It was a passing-of-the-torch moment. Elvis Presley, just back from serving in the Army in 1960, appeared on the final season of ABC’s The Frank Sinatra Show.

Sinatra, “greatest of the oldtime teenage troubadours,” according to Life magazine’s coverage of the episode, built a show around a homecoming theme for Presley, “still a reigning favorite after two years in the Army.”

Life magazine, May 16, 1960

Presley’s departure, to serve as a $82-a-month truck driver with the Third Armored Division in Germany was its own event, with fans traveling to Brooklyn to see him off as more than 100 reporters and photographers looked on. Asked what he’d do on furlough, the 25-year-old said he hoped “to get to Paris — and look up Brigitte Bardot.”
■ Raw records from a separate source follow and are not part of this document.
(* ===== verification/Paths.v ===== *)
(** Lemmas on the path functions of GoStr: cleaning is idempotent, joining a
    plain name appends it, and a cleaned path lies under another exactly when
    its components extend the other's. *)

From S2P Require Import Prelude GoStr.


(** A name that stands for itself as a path component. *)
Definition plain_comp (w : string) : Prop :=
  w ≠ "" ∧ w ≠ "." ∧ no_char "/" w.
Definition plain_name (w : string) : Prop := plain_comp w ∧ w ≠ "..".

Lemma ssplit_app_sep (sep : ascii) (a b : string) :
  ssplit sep (a +:+ String sep b) = ssplit sep a ++ ssplit sep b.
Proof.
  induction a as [|c a IH].
  - simpl. destruct (Ascii.eqb_spec sep sep); [done|congruence].
  - simpl. rewrite IH. destruct (Ascii.eqb c sep); [done|].
    pose proof (ssplit_nonempty sep a). by destruct (ssplit sep a).
Qed.

(** The components held back while cleaning, latest first. *)
Fixpoint acc_ok (rooted : bool) (acc : list string) : Prop :=
  match acc with
  | [] => True
  | x :: acc => plain_comp x ∧ (x = ".." → rooted = false ∧ Forall (eq "..") acc) ∧ acc_ok rooted acc
  end.

Lemma comps_step_ok rooted acc w :
  no_char "/" w → acc_ok rooted acc → acc_ok rooted (comps_step rooted acc w).
Proof.
  intros Hw Hacc. unfold comps_step.
  destruct (String.eqb_spec w ""); simpl; [done|].
  destruct (String.eqb_spec w "."); simpl; [done|].
  destruct (String.eqb_spec w "..") as [->|Hd].
  - destruct acc as [|x acc]; [destruct rooted; by repeat split|].
    destruct (String.eqb_spec x "..") as [->|]; [|by destruct Hacc as (_&_&?)].
    destruct Hacc as (Hp&Hx&Hacc). destruct (Hx eq_refl) as [Hr Hall].
    repeat split; try done. by constructor.
  - by repeat split.
Qed.

Lemma foldl_comps_ok rooted ws acc :
  Forall (no_char "/") ws → acc_ok rooted acc → acc_ok rooted (foldl (comps_step rooted) acc ws).
Proof.
  intros Hws. revert acc. induction Hws as [|w ws Hw _ IH]; intros acc Hacc; simpl; [done|].
  by apply IH, comps_step_ok.
Qed.

Lemma comps_step_push rooted acc x : acc_ok rooted (x :: acc) → comps_step rooted acc x = x :: acc.
Proof.
  intros ((Hne&Hnd&_)&Hx&Hacc). unfold comps_step.
  rewrite (proj2 (String.eqb_neq _ _) Hne), (proj2 (String.eqb_neq _ _) Hnd). simpl.
  destruct (String.eqb_spec x "..") as [->|]; [|done].
  destruct (Hx eq_refl) as [-> Hall]. destruct Hall as [|y acc <- Hall]; done.
Qed.

Lemma foldl_rev_acc rooted acc : acc_ok rooted acc → foldl (comps_step rooted) [] (rev acc) = acc.
Proof.
  induction acc as [|x acc IH]; intros Hacc; [done|]. simpl rev. rewrite foldl_app. simpl.
  rewrite IH by (by destruct Hacc as (_&_&?)). by apply comps_step_push.
Qed.

Definition rooted (p : string) : bool := has_prefix p "/".

Lemma clean_acc_ok p : acc_ok (rooted p) (rev (clean_comps p)).
Proof.
  unfold clean_comps. rewrite rev_involutive. apply foldl_comps_ok; [apply ssplit_no_char|done].
Qed.

Lemma acc_ok_plain r acc : acc_ok r acc → Forall plain_comp acc.
Proof. induction acc; [constructor|]. intros (?&_&?). constructor; auto. Qed.

Lemma clean_comps_plain p : Forall plain_comp (clean_comps p).
Proof. rewrite <- (rev_involutive (clean_comps p)). apply Forall_rev, (acc_ok_plain (rooted p)), clean_acc_ok. Qed.

Lemma rooted_char c s : rooted (String c s) = Ascii.eqb c "/".
Proof.
  unfold rooted. destruct (Ascii.eqb_spec c "/") as [->|Hne].
  - apply has_prefix_spec. by exists s.
  - destruct (has_prefix (String c s) "/") eqn:E; [|done].
    apply has_prefix_spec in E as [t [= -> _]]. done.
Qed.

Lemma rooted_cons s : rooted (String "/" s) = true.
Proof. by rewrite rooted_char. Qed.

Lemma sjoin_plain_rooted cs : Forall plain_comp cs → cs ≠ [] → rooted (sjoin "/" cs) = false.
Proof.
  intros Hp Hn. destruct Hp as [|w ws (Hw&_&Hs) _]; [done|]. destruct w as [|c w]; [done|].
  apply no_char_cons in Hs as [Hc _].
  assert (∃ t, sjoin "/" (String c w :: ws) = String c t) as [t ->].
  { destruct ws; by eexists. }
  rewrite rooted_char. apply Ascii.eqb_neq. congruence.
Qed.

(** The components and rootedness of a path given by its components. *)
Definition of_comps (r : bool) (cs : list string) : string :=
  if r then "/" +:+ sjoin "/" cs else match cs with [] => "." | _ => sjoin "/" cs end.

Lemma path_clean_of_comps p : path_clean p = of_comps (rooted p) (clean_comps p).
Proof. done. Qed.

Lemma of_comps_inv r cs :
  acc_ok r (rev cs) → rooted (of_comps r cs) = r ∧ clean_comps (of_comps r cs) = cs.
Proof.
  intros Hok. assert (Hp : Forall plain_comp cs).
  { rewrite <- (rev_involutive cs). by apply Forall_rev, (acc_ok_plain r). }
  assert (Hs : cs ≠ [] → ssplit "/" (sjoin "/" cs) = cs).
  { intros Hn. apply ssplit_sjoin; [done|]. eapply Forall_impl; [exact Hp|]. by intros w (_&_&?). }
  unfold of_comps. destruct r.
  - split; [apply rooted_cons|]. unfold clean_comps. change (has_prefix ("/" +:+ _) "/") with (rooted (String "/" (sjoin "/" cs))).
    rewrite rooted_cons. change (ssplit "/" ("/" +:+ sjoin "/" cs)) with ("" :: ssplit "/" (sjoin "/" cs)).
    cbn [foldl]. change (comps_step true [] "") with (@nil string).
    destruct (decide (cs = [])) as [->|Hn]; [done|]. rewrite Hs by done.
    rewrite <- (rev_involutive cs) at 1. rewrite foldl_rev_acc by done. by rewrite rev_involutive.
  - destruct (decide (cs = [])) as [->|Hn]; [done|].
    assert (E : match cs with [] => "." | _ => sjoin "/" cs end = sjoin "/" cs) by (by destruct cs).
    rewrite E. pose proof (sjoin_plain_rooted cs Hp Hn) as Hr. split; [done|].
    unfold clean_comps. unfold rooted in Hr. rewrite Hr, Hs by done.
    rewrite <- (rev_involutive cs) at 1. rewrite foldl_rev_acc by done. by rewrite rev_involutive.
Qed.

Lemma clean_rooted p : rooted (path_clean p) = rooted p.
Proof. rewrite path_clean_of_comps. apply of_comps_inv, clean_acc_ok. Qed.

Lemma clean_comps_clean p : clean_comps (path_clean p) = clean_comps p.
Proof. rewrite path_clean_of_comps. apply of_comps_inv, clean_acc_ok. Qed.

(** Cleaning is idempotent. *)
Lemma path_clean_idem p : path_clean (path_clean p) = path_clean p.
Proof. by rewrite (path_clean_of_comps (path_clean p)), clean_rooted, clean_comps_clean. Qed.

Lemma rooted_app a b : a ≠ "" → rooted (a +:+ b) = rooted a.
Proof. destruct a as [|c a]; [done|]. intros _. simpl. by rewrite !rooted_char. Qed.

Lemma ssplit_plain w : no_char "/" w → ssplit "/" w = [w].
Proof. apply ssplit_single. Qed.

(** A plain name after a slash becomes the last component. *)
Lemma clean_comps_snoc a w :
  a ≠ "" → plain_name w →
  clean_comps (a +:+ "/" +:+ w) = clean_comps a ++ [w] ∧ rooted (a +:+ "/" +:+ w) = rooted a.
Proof.
  intros Ha ((Hne&Hnd&Hs)&Hdd). split; [|by apply rooted_app].
  unfold clean_comps. change (has_prefix ?x "/") with (rooted x).
  rewrite rooted_app by done. change ("/" +:+ w) with (String "/" w).
  rewrite ssplit_app_sep, (ssplit_plain w), foldl_app by done. simpl.
  unfold comps_step at 1. rewrite (proj2 (String.eqb_neq _ _) Hne), (proj2 (String.eqb_neq _ _) Hnd),
    (proj2 (String.eqb_neq _ _) Hdd). done.
Qed.

Lemma path_clean_nonempty p : path_clean p ≠ "".
Proof.
  rewrite path_clean_of_comps. unfold of_comps. destruct (rooted p); [done|].
  pose proof (clean_comps_plain p) as Hp. destruct Hp as [|w ws (Hw&_) _]; [done|].
  destruct w; [done|]. by destruct ws.
Qed.

Lemma join_comps a w :
  a ≠ "" → plain_name w →
  clean_comps (path_join a w) = clean_comps a ++ [w] ∧ rooted (path_join a w) = rooted a.
Proof.
  intros Ha Hw. destruct Hw as ((Hne&Hrest)&Hdd).
  assert (path_join a w = path_clean (a +:+ "/" +:+ w)) as -> by (by destruct a, w).
  rewrite clean_comps_clean, clean_rooted. by apply clean_comps_snoc.
Qed.

Lemma path_join_clean a w : a ≠ "" → path_clean (path_join a w) = path_join a w.
Proof.
  unfold path_join. destruct a, w; try done; intros _; apply path_clean_idem.
Qed.

Lemma sjoin_app sep l1 l2 :
  l1 ≠ [] → l2 ≠ [] → sjoin sep (l1 ++ l2) = sjoin sep l1 +:+ sep +:+ sjoin sep l2.
Proof.
  intros H1 H2.
  assert (E : ∀ x l, l ≠ [] → sjoin sep (x :: l) = x +:+ sep +:+ sjoin sep l) by (by intros x [|]).
  induction l1 as [|w l1 IH]; [done|]. destruct (decide (l1 = [])) as [->|Hn]; [by apply E|].
  rewrite <- app_comm_cons, !E, IH by (done || by destruct l1). by rewrite !app_assoc_s.
Qed.

Lemma of_comps_nonempty r cs : cs ≠ [] → of_comps r cs = (if r then "/" else "") +:+ sjoin "/" cs.
Proof. destruct r, cs; done. Qed.

(** [rp + "/"] is a prefix of a cleaned path iff its components extend [rp]'s. *)
Lemma clean_prefix p root :
  has_prefix (path_clean p) (path_clean root +:+ "/") = true ↔
  clean_comps root ≠ [] ∧ rooted p = rooted root ∧
  ∃ rest, rest ≠ [] ∧ clean_comps p = clean_comps root ++ rest.
Proof.
  pose proof (clean_comps_plain p) as Hpp. pose proof (clean_comps_plain root) as Hpr.
  assert (Hsj : ∀ cs, Forall plain_comp cs → cs ≠ [] → ssplit "/" (sjoin "/" cs) = cs).
  { intros cs Hc Hn. apply ssplit_sjoin; [done|]. eapply Forall_impl; [exact Hc|]. by intros w (_&_&?). }
  rewrite has_prefix_spec, !path_clean_of_comps. split.
  - intros [t Ht]. rewrite app_assoc_s in Ht.
    assert (Hr : rooted p = rooted root).
    { rewrite <- (clean_rooted p), path_clean_of_comps, Ht, rooted_app.
      - rewrite <- path_clean_of_comps. apply clean_rooted.
      - rewrite <- path_clean_of_comps. apply path_clean_nonempty. }
    rewrite Hr in Ht.
    destruct (decide (clean_comps p = [])) as [Hcp|Hcp].
    { rewrite Hcp in Ht. exfalso. unfold of_comps in Ht.
      destruct (rooted root), (clean_comps root) as [|w ws]; simpl in Ht; try done.
      - injection Ht as Ht. by destruct (match ws with [] => w | _ :: _ => _ end).
      - apply Forall_cons in Hpr as [(Hw&Hw2&_) _]. destruct w as [|c w]; [done|].
        destruct ws; simpl in Ht; injection Ht as Hc Ht; by destruct w. }
    destruct (decide (clean_comps root = [])) as [Hcr|Hcr].
    { rewrite Hcr in Ht. exfalso. rewrite of_comps_nonempty in Ht by done.
      assert (Hsp : ∀ x y, sjoin "/" (clean_comps p) = x +:+ String "/" y → x ≠ "" ∧ x ≠ ".").
      { intros x y Hx. pose proof (Hsj _ Hpp Hcp) as Hs. rewrite Hx, ssplit_app_sep in Hs.
        split; intros ->; rewrite <- Hs in Hpp; simpl in Hpp;
          apply Forall_cons in Hpp as [(?&?&_) _]; done. }
      destruct (rooted root); simpl in Ht.
      - injection Ht as Ht. by destruct (Hsp "" _ Ht).
      - by destruct (Hsp "." _ Ht). }
    split; [done|]. split; [done|]. rewrite !of_comps_nonempty in Ht by done.
    assert (Ht' : sjoin "/" (clean_comps p) = sjoin "/" (clean_comps root) +:+ String "/" t).
    { destruct (rooted root); simpl in Ht; [by injection Ht|done]. }
    exists (ssplit "/" t). split; [apply ssplit_nonempty|].
    by rewrite <- (Hsj _ Hpp Hcp), Ht', ssplit_app_sep, (Hsj _ Hpr Hcr).
  - intros (Hcr&Hr&rest&Hrest&Hcs). exists (sjoin "/" rest).
    rewrite Hcs, Hr, !of_comps_nonempty, sjoin_app by (done || by destruct (clean_comps root)).
    by rewrite !app_assoc_s.
Qed.

(** ** The directory of a path *)

Lemma rev_app_spec s t : String.rev_app s t = String.rev s +:+ t.
Proof.
  unfold String.rev. assert (∀ s t u, String.rev_app s (t +:+ u) = String.rev_app s t +:+ u) as H.
  { clear. intros s. induction s as [|c s IH]; intros t u; simpl; [done|]. exact (IH (String c t) u). }
  by rewrite <- (H s "" t).
Qed.

Lemma rev_cons c s : String.rev (String c s) = String.rev s +:+ String c "".
Proof. unfold String.rev at 1. simpl. apply rev_app_spec. Qed.

Lemma rev_append s t : String.rev (s +:+ t) = String.rev t +:+ String.rev s.
Proof.
  induction s as [|c s IH]; simpl; [by rewrite app_nil_r_s|]. by rewrite !rev_cons, IH, app_assoc_s.
Qed.

Lemma rev_rev s : String.rev (String.rev s) = s.
Proof. induction s as [|c s IH]; [done|]. by rewrite rev_cons, rev_append, IH. Qed.

Lemma no_char_rev c s : no_char c s → no_char c (String.rev s).
Proof.
  induction s as [|d s IH]; [done|]. intros [? ?]%no_char_cons. rewrite rev_cons.
  apply no_char_app. split; [by apply IH|]. by apply no_char_cons.
Qed.

Lemma drop_while_all c s t :
  no_char c s → drop_while (λ d, negb (Ascii.eqb d c)) (s +:+ String c t) = String c t.
Proof.
  induction s as [|d s IH]; simpl.
  - by rewrite Ascii.eqb_refl.
  - intros [Hne Hs]%no_char_cons. destruct (Ascii.eqb_spec d c); [congruence|]. by apply IH.
Qed.

Lemma up_to_slash_app a w : no_char "/" w → up_to_slash (a +:+ "/" +:+ w) = a +:+ "/".
Proof.
  intros Hw. unfold up_to_slash. rewrite !rev_append, app_assoc_s.
  change (String.rev "/" +:+ String.rev a) with (String "/" (String.rev a)).
  unfold is_slash. rewrite drop_while_all by (by apply no_char_rev).
  by rewrite rev_cons, rev_rev.
Qed.

Lemma clean_trailing a : a ≠ "" → path_clean (a +:+ "/") = path_clean a.
Proof.
  intros Ha. rewrite !path_clean_of_comps, rooted_app by done. f_equal.
  unfold clean_comps. change (has_prefix ?x "/") with (rooted x). rewrite rooted_app by done.
  rewrite ssplit_app_sep, foldl_app. done.
Qed.

(** The directory of a file under a cleaned directory is that directory. *)
Lemma path_dir_join a w :
  plain_name w → clean_comps a ≠ [] → path_clean a = a → path_dir (path_join a w) = a.
Proof.
  intros Hw Hc Ha. assert (Hne : a ≠ "") by (rewrite <- Ha; apply path_clean_nonempty).
  assert (path_join a w = a +:+ "/" +:+ w) as ->.
  { destruct (join_comps a w Hne Hw) as [H1 H2].
    rewrite <- (path_join_clean a w Hne), path_clean_of_comps, H1, H2.
    rewrite of_comps_nonempty by (by destruct (clean_comps a)).
    rewrite sjoin_app by done. rewrite <- Ha at 3. rewrite (path_clean_of_comps a), of_comps_nonempty by done.
    by rewrite !app_assoc_s. }
  destruct Hw as ((_&_&Hs)&_). unfold path_dir. rewrite up_to_slash_app by done.
  by rewrite clean_trailing.
Qed.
Life magazine, October 6, 1958

For three hours before setting sail for Europe with 1,300 other soldiers, Presley “tried hard to be both military and obliging,” Life reported. “He signed autographs, posed with a big Teddy bear and answered some foolish questions with humor and good sense.”

Life magazine, October 6, 1958

When Presley returned home, ABC won a battle to air his first post-Army TV performance, paying $125,000 (about $1 million today) for the honor. Sinatra lobbied for Presley to appear on his show, and the two performed a duet, trading verses of each other’s songs (Sinatra sang “Love Me Tender” and Presley sang “Witchcraft”) while hamming it up for the screaming girls in the audience.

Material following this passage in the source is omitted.